Received 10 August 2015; Revised 19 October 2015; Accepted 25 October 2015

Academic Editor: Liudmila Korkina

Copyright © 2016 Micol Falabella et al. This is an open access article distributed under the Creative Commons Attribution License, which permits unrestricted use, distribution, and reproduction in any medium, provided the original work is properly cited.

Abstract

Here we have collected evidence suggesting that chronic changes in the NO homeostasis and the rise of reactive oxygen species bioavailability can contribute to cell dysfunction in Leber’s hereditary optic neuropathy (LHON) patients.
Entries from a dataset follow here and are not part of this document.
Definition page (e : env) (g : Z) (after : option target) (s : Store) : result (list PopularTarget) str :=
  let c := default ([], 0, 0) after in
  let? _ := attempt e (Statement 50) in
  let? _ := attempt e (Statement 51) in
  read_targets e 0
    (take PAGE_SIZE (List.filter (fun kv => (kv.1.1 =? g) && after_cursor c kv.1.2) (popular_targets (db s)))).

Definition persist_health (e : env) (h : Health) (s : Store) : result Store str :=
  let st := status h in
  let m := meta (db s) in
  let? _ := attempt e (Statement 60) in
  let? a := completed_floor m st in
  let? p1 := to_i64 a in
  let? p2 := to_i64 (s_dropped_full st) in
  let? p3 := to_i64 (s_unsaved st) in
  let? _ := attempt e (Statement 61) in
  Ok (set_db (mkDb (mkMetaRow (schema_version m) (m_highwater m) (m_generation m) (refreshed_at m) p1 (m_saved m)
                      p2 p3 (invalid_restored m) (s_last_error st) (m_expired m))
                (query_seconds (db s)) (domain_summary (db s)) (popular_targets (db s))) s).
(** ** Opening *)

(** A stored value may have any type, whatever its column declares. *)
Inductive value : Type := Null | Int (z : Z) | Real | Text (s : str) | Blob.

Record raw_row : Type := mkRaw {
  rowid : Z;
  raw_domain : value;
  raw_type : value;
  raw_class : value;
  raw_second : value;
  raw_count : value;
}.

(** What is found on disk; older layouts lack two of the columns. *)
Record disk : Type := mkDisk {
  disk_meta : option Meta;
  has_expired : bool;
  has_last_seen : bool;
  raw_rows : list raw_row;
  disk_summary : bmap str Summary;
  disk_popular : bmap (Z * target) Z;
  disk_file : option str;
}.

Definition initial_meta : Meta := mkMetaRow 1 0 0 0 0 0 0 0 0 None 0.

Definition set_meta m d :=
  mkDisk (Some m) (has_expired d) (has_last_seen d) (raw_rows d) (disk_summary d) (disk_popular d) (disk_file d).
Definition set_rows rows d :=
  mkDisk (disk_meta d) (has_expired d) (has_last_seen d) rows (disk_summary d) (disk_popular d) (disk_file d).
Definition set_last_error text m :=
  mkMetaRow (schema_version m) (m_highwater m) (m_generation m) (refreshed_at m) (m_accepted m) (m_saved m)
    (m_dropped_full m) (m_unsaved m) (invalid_restored m) (Some text) (m_expired m).

Definition bad_meta (m : Meta) : bool :=
  negb ((schema_version m =? 1) || (schema_version m =? 2)) || (m_highwater m <? 0) || (m_generation m <? 0) ||
  (refreshed_at m <? 0) || (m_highwater m <? refreshed_at m) || negb (is_timestamp (m_highwater m)).

Definition future_highwater : str :=
  lit "persisted statistics highwater is in the future; restore refused until UTC catches up".

(** The first schema has no column for expired receipts. *)
Definition migrate (e : env) (m : Meta) (d : disk) : result (Meta * disk) str :=
  if schema_version m =? 1 then
    let? _ := attempt e Begin in
    let? _ := attempt e (Statement 3) in
    let? _ := if has_expired d then Err library_error else Ok tt in
    let? _ := attempt e Commit in
    let m := mkMetaRow 2 (m_highwater m) (m_generation m) (refreshed_at m) (m_accepted m) (m_saved m)
      (m_dropped_full m) (m_unsaved m) (invalid_restored m) (last_error m) 0 in
    Ok (m, mkDisk (Some m) true (has_last_seen d) (raw_rows d) (disk_summary d) (disk_popular d) (disk_file d))
  else Ok (m, d).

Definition restored_health (e : env) (expired_column : bool) (m : Meta) : result Health str :=
  let? _ := attempt e (Statement 4) in
  let? _ := if expired_column then Ok tt else Err library_error in
  let? a := to_u64 (m_accepted m) in
  let? s := to_u64 (m_saved m) in
  let? dr := to_u64 (m_dropped_full m) in
  let? u := to_u64 (m_unsaved m) in
  let? x := to_u64 (m_expired m) in
  let? (a, u) := restore_totals a s x u in
  Ok (mkHealth a s x dr u false 0 (option_map (take 1024) (last_error m))).

(** What the first [DELETE] of a restore removes. *)
Definition unusable (cutoff upper : Z) (r : raw_row) : bool :=
  match raw_domain r, raw_type r, raw_class r, raw_second r, raw_count r with
  | Text d, Int t, Int c, Int s, Int n =>
      (1024 <? str_len d) || (s <=? cutoff) || (upper <? s) ||
      negb ((0 <=? t) && (t <=? 65535)) || negb ((0 <=? c) && (c <=? 65535)) || (n <=? 0)
  | _, _, _, _, _ => true
  end.

Definition row_domain (r : raw_row) : str := match raw_domain r with Text d => d | _ => [] end.

Definition next_rows (after : option Z) (rows : list raw_row) : list raw_row :=
  take 128 (List.filter (fun r => match after with None => true | Some a => a <? rowid r end) rows).

(** The rows of a page whose name is not in normal form are deleted. *)
Fixpoint check_rows (e : env) (page rows : list raw_row) (invalid : Z) : result (list raw_row * Z) str :=
  match page with
  | [] => Ok (rows, invalid)
  | r :: page' =>
      if canonical (row_domain r) then check_rows e page' rows invalid
      else
        let? _ := attempt e (Upsert (Z.to_nat (rowid r))) in
        let? n := ok_or (checked_add i64_max invalid 1) (lit "invalid count overflow") in
        check_rows e page' (List.filter (fun x => negb (rowid x =? rowid r)) rows) n
  end.

(** Pages of 128 rows in the order of their ids, until one is empty. *)
Fixpoint scan_rows (fuel : nat) (e : env) (after : option Z) (rows : list raw_row) (invalid : Z) :
  option (result (list raw_row * Z) str) :=
  match fuel with
  | O => None
  | S fuel' =>
      match attempt e (Row fuel') with
      | Err text => Some (Err text)
      | Ok _ =>
          let page := next_rows after rows in
          match List.last (map (@Some raw_row) page) None with
          | None => Some (Ok (rows, invalid))
          | Some r =>
              match check_rows e page rows invalid with
              | Err text => Some (Err text)
              | Ok (rows', n) => scan_rows fuel' e (Some (rowid r)) rows' n
              end
          end
      end
  end.

(** Every page but the last has a row, so one more than the rows is enough. *)
Definition validate_restore (e : env) (hw now : Z) (m : Meta) (rows : list raw_row) :
  result (list raw_row * Meta) str :=
  let cutoff := i64_saturating_sub hw WINDOW_SECONDS in
  let upper := Z.min hw now in
  let? _ := attempt e Begin in
  let? _ := attempt e (Statement 7) in
  let removed := List.filter (unusable cutoff upper) rows in
  let rows := List.filter (fun r => negb (unusable cutoff upper r)) rows in
  let? (rows, invalid) :=
    default (Ok (rows, 0)) (scan_rows (S (length rows)) e None rows (Z.of_nat (length removed))) in
  let? _ := attempt e (Statement 8) in
  let? _ := if i64_max <? invalid_restored m + invalid then Err library_error else Ok tt in
  let? _ := attempt e Commit in
  Ok (rows, mkMetaRow (schema_version m) (m_highwater m) (m_generation m) (refreshed_at m) (m_accepted m) (m_saved m)
    (m_dropped_full m) (m_unsaved m) (invalid_restored m + invalid)
    (if 0 <? invalid then Some (lit "discarded invalid/expired restored rows") else last_error m) (m_expired m)).

(** The ledger that the remaining rows are. *)
Definition typed_row (r : raw_row) : option (key * Z) :=
  match raw_domain r, raw_type r, raw_class r, raw_second r, raw_count r with
  | Text d, Int t, Int c, Int s, Int n => Some ((d, t, c, s), n)
  | _, _, _, _, _ => None
  end.

Definition ledger_of (rows : list raw_row) : bmap key Z :=
  fold_left (fun m kv => bm_insert kv.1 kv.2 m) (omap typed_row rows) [].

#[local] Notation "'or' d 'let?' x ':=' e 'in' k" :=
  match e with Ok x => k | Err text => (d, Err text) end
  (at level 10, d at level 9, x pattern, e at level 100, k at level 200).

(** The files and the schema, then the checks, the migrations, and the
    restored rows; a refusal leaves the disk as the statements before it did. *)
Definition open_files (e : env) : result unit str :=
  let? _ := attempt e CreateDir in
  let? _ := attempt e AcquireLock in
  let? _ := attempt e OpenConnection in
  let? _ := attempt e BusyTimeout in
  let? _ := attempt e Pragmas in
  attempt e Schema.

Definition restore (e : env) (now : Z) (m : Meta) (d : disk) : disk * result Store str :=
  or d let? _ := attempt e (Statement 5) in
  if invalid_restored m <? 0 then (d, Err (lit "negative restored invalid-row count")) else
  or d let? _ := attempt e (Statement 6) in
  or d let? _ := if has_last_seen d then Ok tt else attempt e (Statement 9) in
  let d := if has_last_seen d then d
           else mkDisk (disk_meta d) (has_expired d) true (raw_rows d) [] (disk_popular d) (disk_file d) in
  let hw := Z.max (m_highwater m) now in
  or d let? _ := attempt e (Statement 12) in
  let d := mkDisk (disk_meta d) (has_expired d) (has_last_seen d) (raw_rows d) (disk_summary d) [] (disk_file d) in
  or d let? (rows, m) := validate_restore e hw now m (raw_rows d) in
  let d := set_meta m (set_rows rows d) in
  let s := mkStore (mkDb m (ledger_of rows) (disk_summary d) []) hw (m_generation m) [] None (disk_file d) in
  or d let? s := advance (fun c => e (match c with Begin => Statement 13 | Commit => Statement 14 | c => c end)) now s in
  (d, Ok s).

Definition open (e : env) (now : Z) (d : disk) : disk * result Store str :=
  or d let? _ := open_files e in
  let m := default initial_meta (disk_meta d) in
  let d := set_meta m d in
  or d let? _ := attempt e (Statement 0) in
  if bad_meta m then (d, Err (lit "invalid statistics schema/highwater/generation; refusing restore")) else
  if now <? m_highwater m then
    or d let? _ := attempt e (Statement 1) in
    (set_meta (set_last_error future_highwater m) d, Err future_highwater)
  else
  or d let? (m, d) := migrate e m d in
  or d let? _ := restored_health e (has_expired d) m in
  restore e now m d.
We report that peripheral blood mononuclear cells (PBMCs), derived from a female LHON patient with bilateral reduced vision and carrying the pathogenic mutation 11778/ND4, display increased levels of reactive oxygen species (ROS) and reactive nitrogen species (RNS), as revealed by flow cytometry, fluorometric measurements of nitrite/nitrate, and 3-nitrotyrosine immunodetection. Moreover, viability assays with the tetrazolium dye MTT showed that lymphoblasts from the same patient are more sensitive to prolonged NO exposure, leading to cell death. Taken together these findings suggest that oxidative and nitrosative stress cooperatively play an important role in driving LHON pathology when excess NO remains available over time in the cell environment.